- Exercise aim: Examine the entries and show every line in which the word "export" is found.
━━ Input material
#[export] Instance l_ledger : MnLedger := {|
  mn_transactions := c_transactions;
  FixedPoint := Z; fp_cmp := Z.compare; into_atomic_units := λ a w, a * w;
  cost_add := zip_cost Z.add;
  normalize := λ c l, if within c l then Some {| n_read_time := read_time c;
    n_compute_time := compute_time c; n_block_usage := block_usage c;
    n_bytes_written := bytes_written c; n_bytes_churned := bytes_churned c |} else None;
  LedgerState := CState; LedgerParameters := Z; ContractState := unit; CoinComs := unit;
  ZswapState := unit; MerkleTreeDigest := unit;
  state_hash := λ _, []; LedgerBridge.network_id := cs_net; utxos := λ _, ∅; parameters := cs_price;
  block_limits := λ _, limits; unclaimed_block_rewards := cs_unclaimed; state_index := λ _ _, None;
  zswap_coin_coms := λ _, tt; zswap_filter := λ _ _, tt; zswap_state_of_coin_coms := λ _, tt;
  coin_coms_rehash_root := λ _, None;
  TransactionIdentifier := unit; VerifiedTransaction := Transaction;
  transaction_hash := λ _, []; identifiers := λ _, []; tx_cost := λ _ _, Some unit_cost;
  well_formed := λ tx _ _, inr tx;
  ledger_apply := λ s _ _, (s, Success);
  SystemPayload := Payload; DustPublicKey := Z;
  system_transaction_hash := λ _, []; system_tx_cost := λ _ _, unit_cost;
  ledger_apply_system_tx := λ s tx _, c_system s tx;
  ledger_post_block_update := λ s t _ _, Some (c_post s t);
  transaction_codec := {| midnight_tagged_serialize := λ _, Some [2];
    midnight_tagged_deserialize := λ _, None |};
  system_transaction_codec := {| midnight_tagged_serialize := λ _, Some [1];
    midnight_tagged_deserialize := λ _, Some (CNightGeneratesDustUpdate []) |};
  event_codec := no_codec; ledger_state_codec := no_codec;
  contract_address_tagged_codec := no_codec; contract_address_codec := no_plain_codec;
  contract_state_codec := no_codec; zswap_state_codec := no_codec;
  merkle_digest_codec := no_plain_codec; ledger_parameters_codec := no_codec;
  identifier_codec := no_codec; dust_public_key_codec := no_plain_codec;
|}.

#[export] Instance l_lib : GenesisLib := {|
  LEDGER_MAX_SUPPLY := 24_000_000_000_000_000;
  INITIAL_PARAMETERS := 10 : @LedgerParameters l_ledger;
  with_genesis_settings := λ net p l r t, inr (c_new net p l r t);
  well_formed_with := λ _ tx _ _, inr tx;
  genesis_tx_cost := λ _ _, Some unit_cost;
  fp_zero := 0 : @FixedPoint l_ledger; fp_one := 1 : @FixedPoint l_ledger;
  fee_prices := λ p, Build_FeePrices Z p 1 1 1 1 : FeePrices (@FixedPoint l_ledger);
  with_fee_prices := λ f _, overall_price f : @LedgerParameters l_ledger;
  parameters_payload := Pay_price : @LedgerParameters l_ledger → @SystemPayload l_ledger;
  reserve_payload := Pay_reserve : Z → @SystemPayload l_ledger;
  night_payload := Pay_night : list OutputInstructionUnshielded → @SystemPayload l_ledger;
|}.

(** Small numbers are exact. *)
Definition c_f64 (q : Z) : spec_float :=
  let x := binary_normalize 53 1024 q 0 false in if is_number x then x else f64_zero.
(** The dust state is part of the state; its hash lists its fields. *)
Definition dust_of (s : CState) : Z * list Z * list Z :=
  (cs_delegations s, cs_utxo_roots s, cs_generation_roots s).
#[export] Instance l_state : GenesisState := {|
  state_new := λ net, c_new net 10 0 0 0 : @LedgerState l_ledger;
  treasury_night := λ s : CState, Some (cs_treasury s); reserve_pool := cs_reserve;
  block_reward_pool := cs_reward; locked_pool := cs_locked; utxo_value := cs_utxo_value;
  contract_value := λ _, 0; nullifiers_is_empty := λ _, true; contract_is_empty := λ _, true;
  DustState := Z * list Z * list Z; dust := dust_of;
  dust_hash := λ d, [Zpos (countable.encode d)];
  address_delegation_len := λ d, d.1.1; generating_tree_first_free := λ d, d.1.1;
  RootHistory := list Z; history_get := λ h t, bool_decide (Exists (λ k, k ≤ t) h);
  past_roots := cs_roots; utxo_root_history := λ d, d.1.2; generation_root_history := snd;
  f64_from := c_f64;
  limits_eqb := λ _ _, true; dust_parameters_eqb := λ _ _, true; cost_model_eqb := λ _ _, true;
  global_ttl := λ _, 0; bridge_fee_basis_points := λ _, 0; bridge_min_amount := λ _, 0;
|}.

#[export, program] Instance l_laws : GenesisLaws := {| history_times := λ h : list Z, h |}.
Next Obligation. intros h t. simpl. by rewrite bool_decide_eq_true, Exists_exists. Qed.
Next Obligation. done. Qed.
Next Obligation. by intros net p l r t s [= <-]. Qed.
Next Obligation. by intros net p l r t s [= <-]. Qed.
Next Obligation.
  intros net p l r t s h [= <-]. unfold histories. simpl.
  rewrite !elem_of_cons, elem_of_nil. by intros [->|[->|[->|[]]]].
Qed.
Next Obligation. by intros s es t s' [= <-]. Qed.
Next Obligation. by intros s t n o s' [= <-]. Qed.
Next Obligation. by intros s t n o s' [= <-]. Qed.
Next Obligation. by intros s t n o s' [= <-]. Qed.

#[export] Instance l_wallets : GenesisWallets := {|
  Rng := Z; rng_from_seed := λ _, 0; gen_nonce := λ r, ([r], r + 1); split := λ r, (r, r + 1);
  WalletSeed := Z; Wallet := Z; wallet_default := λ n _, n;
  VerifyingKey := Z; verifying_key := Some; address_from_key := λ k, {| user_address := [k] |};
  wallet_user_address := λ k, [k]; wallet_dust_key := λ k, k : @DustPublicKey l_ledger;
  Signature := unit; sign_with := λ _ _ r, (tt, r);
  claim_data_to_sign := λ _ _ _ _ _, [];
  claim_rewards_transaction := λ _ v _ _ _ _, v : @ClaimRewardsTransaction c_transactions;
  ShieldedTokenType := Z; shielded_token_eq_dec := _; t_token := 0;
  CoinInfo := Z * Z; coin_new := λ r v t, ((v, t), r + 1);
  ShieldedOutput := Z * Z; output_new := λ r c _, (Some c, r + 1);
  ShieldedOffer := list (Z * Z) * list (Z * Z); normalized_offer := pair;
  utxo_output_cmp := λ a b, out_value a ?= out_value b;
  DustIntent := list Z; intent_empty := λ r t, ([t], r + 1);
  with_guaranteed_unshielded := λ _ i, i; intent_data_to_sign := λ i _, i;
  with_dust_registrations := λ regs _ i, i ++ ((λ r, r.1.1) <$> regs);
  prove_and_seal := λ _ _ _ _ _ _ _, ClaimRewards (0 : @ClaimRewardsTransaction c_transactions) : @Transaction (@mn_transactions l_ledger);
|}.

Definition funding0 : FundingArgs := {|
  shielded_mint_amount := 7; shielded_num_funding_outputs := 2; shielded_alt_token_types := [1; 1; 2];
  unshielded_mint_amount := MINT_AMOUNT; unshielded_num_funding_outputs := 2;
  unshielded_alt_token_types := [] |}.
Definition locked0 (total : Z) : LockedConfig := {|
  lc_validator_address := []; lc_asset := {| la_policy_id := []; la_asset_name := [] |};
  lc_utxos := []; lc_total_amount := total |}.
End LaunchConcrete.
Import LaunchConcrete.

#[local] Existing Instances GenesisSpec.SpecConcrete.codec GenesisSpec.SpecConcrete.codec_laws.

(** A faucet wallet, then an update from Cardano. *)
Definition funded : outcome GenesisGeneratorError GenesisGenerator :=
  generator_new [] "undeployed" None funding0 (Some [5]) (Some (CNightGeneratesDustUpdate [])) None None None
    (Some 9).
Definition funded_gen : GenesisGenerator :=
  match funded with Ok g => g | _ => {| gen_state := c_new "" 0 0 0 0 : LedgerState; gen_txs := []; gen_fullness := cost_zero |} end.
Lemma generated_block_gives_chain_spec_witness :
  ∃ exts, get_chainspec_extrinsics (gen_txs funded_gen) None GenesisSpec.SpecConcrete.utxos0 None = Ok exts ∧
    length (concat (gen_txs funded_gen)) = 8%nat ∧
    ∃ r, verify_genesis_timestamp (E := unit) (Ok exts) (Ok 9) = Ok r ∧ timestamp_all_passed r = true.
Proof.
  destruct (generated_block_gives_chain_spec (E := unit) [] "undeployed" None funding0 (Some [5])
    (Some (CNightGeneratesDustUpdate [])) None None None (Some 9) funded_gen None GenesisSpec.SpecConcrete.utxos0 None)
    as (exts & Hexts & Hr).
  - vm_cast_no_check (@eq_refl (outcome GenesisGeneratorError GenesisGenerator) (Ok funded_gen)).
  - vm_compute. discriminate.
  - exists exts. split; [exact Hexts|]. split; [vm_compute; reflexivity|exact Hr].
Defined.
━━━━
- Result of this exercise:
#[export] Instance l_ledger : MnLedger := {|
#[export] Instance l_lib : GenesisLib := {|
#[export] Instance l_state : GenesisState := {|
#[export, program] Instance l_laws : GenesisLaws := {| history_times := λ h : list Z, h |}.
#[export] Instance l_wallets : GenesisWallets := {|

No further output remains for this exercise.